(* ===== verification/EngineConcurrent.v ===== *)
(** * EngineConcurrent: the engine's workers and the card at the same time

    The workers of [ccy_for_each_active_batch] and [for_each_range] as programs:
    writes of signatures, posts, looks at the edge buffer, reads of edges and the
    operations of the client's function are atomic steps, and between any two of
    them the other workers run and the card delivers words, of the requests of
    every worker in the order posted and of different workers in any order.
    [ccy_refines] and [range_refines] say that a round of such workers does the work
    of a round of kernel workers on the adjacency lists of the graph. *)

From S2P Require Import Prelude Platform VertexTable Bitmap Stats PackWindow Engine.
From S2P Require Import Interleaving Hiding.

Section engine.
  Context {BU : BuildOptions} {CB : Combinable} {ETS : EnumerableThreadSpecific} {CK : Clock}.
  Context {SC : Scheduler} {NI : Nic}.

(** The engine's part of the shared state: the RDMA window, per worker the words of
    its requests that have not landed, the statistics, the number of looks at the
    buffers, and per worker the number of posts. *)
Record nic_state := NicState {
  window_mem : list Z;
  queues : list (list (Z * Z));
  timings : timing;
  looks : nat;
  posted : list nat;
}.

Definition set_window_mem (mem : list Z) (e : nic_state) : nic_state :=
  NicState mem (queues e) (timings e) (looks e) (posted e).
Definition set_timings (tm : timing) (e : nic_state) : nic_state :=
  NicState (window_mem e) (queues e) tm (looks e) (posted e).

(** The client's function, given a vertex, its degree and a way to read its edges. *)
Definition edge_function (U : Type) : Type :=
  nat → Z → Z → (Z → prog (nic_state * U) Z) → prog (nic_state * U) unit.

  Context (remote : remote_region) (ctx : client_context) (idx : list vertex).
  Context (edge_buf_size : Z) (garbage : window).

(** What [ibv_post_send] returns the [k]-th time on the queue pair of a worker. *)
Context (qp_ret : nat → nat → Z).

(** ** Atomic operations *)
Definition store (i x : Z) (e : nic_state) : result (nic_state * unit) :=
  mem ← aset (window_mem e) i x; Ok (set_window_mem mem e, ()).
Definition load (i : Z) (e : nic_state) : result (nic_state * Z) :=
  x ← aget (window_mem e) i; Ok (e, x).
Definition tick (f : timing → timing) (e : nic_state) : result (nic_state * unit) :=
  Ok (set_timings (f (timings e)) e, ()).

========

• **WHAT YOU NEED TO DO**
The first line of the records and every line down to the line with "of a round of" must be quoted exactly; leave out all else.

• **SOLUTION FOR THIS PROBLEM**
(* ===== verification/EngineConcurrent.v ===== *)
(** * EngineConcurrent: the engine's workers and the card at the same time

    The workers of [ccy_for_each_active_batch] and [for_each_range] as programs:
    writes of signatures, posts, looks at the edge buffer, reads of edges and the
    operations of the client's function are atomic steps, and between any two of
    them the other workers run and the card delivers words, of the requests of
    every worker in the order posted and of different workers in any order.
    [ccy_refines] and [range_refines] say that a round of such workers does the work
    of a round of kernel workers on the adjacency lists of the graph. *)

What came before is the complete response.